If you want a non-portable solution, you can play games with
your environment by trying various combinations of variable declarations,
casts, parentheses, operations order, etc., which can sometimes
be a big performance win, especially if you know things about
the range of input and output values that there isn't a good
way to express in C. Instead of doing "edit, compile, test",
you do "edit, compile, read assembler" :-)
A long time ago I was writing Mandelbrot set calculators that
ran in the background on the AT&T Blit terminals (10MHz 68000-based
1Kx1K graphics screen intelligent terminal with a really dumb C compiler).

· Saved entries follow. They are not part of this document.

(** * medaCy: cross-validation, span reconstruction and embedding lookup

    A shallow embedding of [medacy/model/model.py] ([Model.cross_validate]
    and its helpers) and of
    [medacy/pipeline_components/embeddings/embedding_component.py]
    ([EmbeddingComponent._lookup_embedding]), with the properties the
    specification states about them. *)

From Stdlib Require Import ZArith QArith Lqa String Ascii List Lia.
From Equations Require Import Equations.
From stdpp Require Import base option list gmap strings sorting.

Set Warnings "-clear-no-such-hyp".

Local Open Scope string_scope.
Local Open Scope list_scope.
Local Open Scope stdpp_scope.
Local Open Scope Z_scope.

(** ** Python runtime: exceptions and the values that carry them *)

Module Py.

(** The exceptions the modelled code can raise. [External] stands for
    whatever an external collaborator (learner, splitter, pipeline)
    raises on its own. *)
Inductive exn : Type :=
| ValueError (msg : string)
| AssertionError (msg : string)
| TypeError
| IndexError
| KeyError
| StatisticsError
| ZeroDivisionError
| AttributeError
| UnboundLocalError
| IOError
| FileNotFoundError
| FileExistsError
| External (msg : string).

Inductive result (A : Type) : Type :=
| Ok (a : A)
| Raise (e : exn).
Arguments Ok {A} a.
Arguments Raise {A} e.

Definition bind {A B} (m : result A) (k : A → result B) : result B :=
  match m with
  | Ok a => k a
  | Raise e => Raise e
  end.
(** * cross-stitch: the image-to-pattern pipeline

    A shallow embedding of [src/utils/colorUtils.js], of
    [src/utils/patternGenerator.js] (background detection, conversion,
    colour limiting, colour merging, shape masking, statistics, shopping
    list, symbols) and of the post-processing of [src/components/App.js],
    followed by the properties of the pipeline.

    Conventions of the embedding.
    - A JavaScript number is a [JS.num]: the three special values a double
      can take, or a finite value kept as an exact fraction in lowest terms.
      Finite arithmetic is exact: the rounding of binary64 and the sign of
      zero are not modelled.  Loop counters, stitch coordinates and usage
      counts are integers and are kept in [nat] or [Z].
    - [undefined] read from an array or typed array only ever flows into
      arithmetic and comparisons, where it behaves as [NaN].
    - A plain object used as a dictionary is an [Obj.t]: its properties in
      the order [Object.keys] lists them.
    - An uncaught [TypeError] is the [None] of an [option] result. *)

From Stdlib Require Import List ZArith QArith Qround Qabs Qcanon String Ascii Bool.
From Stdlib Require Import Lia Lqa Permutation Sorted PeanoNat.
Import ListNotations.

Close Scope Qc_scope.
Close Scope Q_scope.

(* ================================================================= *)
(** ** JavaScript numbers *)

Module JS.

Inductive num : Type :=
| NaN
| PInf
| NInf
| Fin (q : Q).

Definition of_Z (z : Z) : num := Fin (inject_Z z).
Definition of_nat (n : nat) : num := of_Z (Z.of_nat n).

(** A finite result, reduced to lowest terms. *)
Definition fin (q : Q) : num := Fin (Qred q).

Definition Qltb (x y : Q) : bool :=
  match (x ?= y)%Q with Lt => true | _ => false end.

(** Sign of a number; [Eq] for zero and for [NaN]. *)
Definition sign (a : num) : comparison :=
  match a with
  | NaN => Eq
  | PInf => Gt
  | NInf => Lt
  | Fin q => (q ?= 0)%Q
  end.

Definition sign_mul (s t : comparison) : comparison :=
  match s, t with
  | Eq, _ | _, Eq => Eq
  | Lt, Lt | Gt, Gt => Gt
  | _, _ => Lt
  end.

(** The infinity of a given sign; an undetermined sign gives [NaN]. *)
Definition inf (s : comparison) : num :=
  match s with Gt => PInf | Lt => NInf | Eq => NaN end.

Definition neg (a : num) : num :=
  match a with
  | NaN => NaN
  | PInf => NInf
  | NInf => PInf
  | Fin q => fin (- q)
  end.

Portable code was pretty slow - the compiler called a subroutine
to do the fixed-point multiplication, incurring subroutine call times and
doing lots of manipulation to be correct in the general case.
(Floating-point was even slower, since there was no float hardware :-)
The 68000 has 32-bit registers but 16-bit ints.
By putting the critical variables in registers and doing the
multiplies in correct order, it was possible to get the assembler
to just do the 16x16->32 multiply without calling the subroutine or truncating
back down to 16-bit, accumulate in 32-bit, and shift to renormalize.
Part of the process of playing around with it was to make sure
I could put enough variables in registers to do the fast work
without running out of registers - a much nicer process on 68000 than 8086.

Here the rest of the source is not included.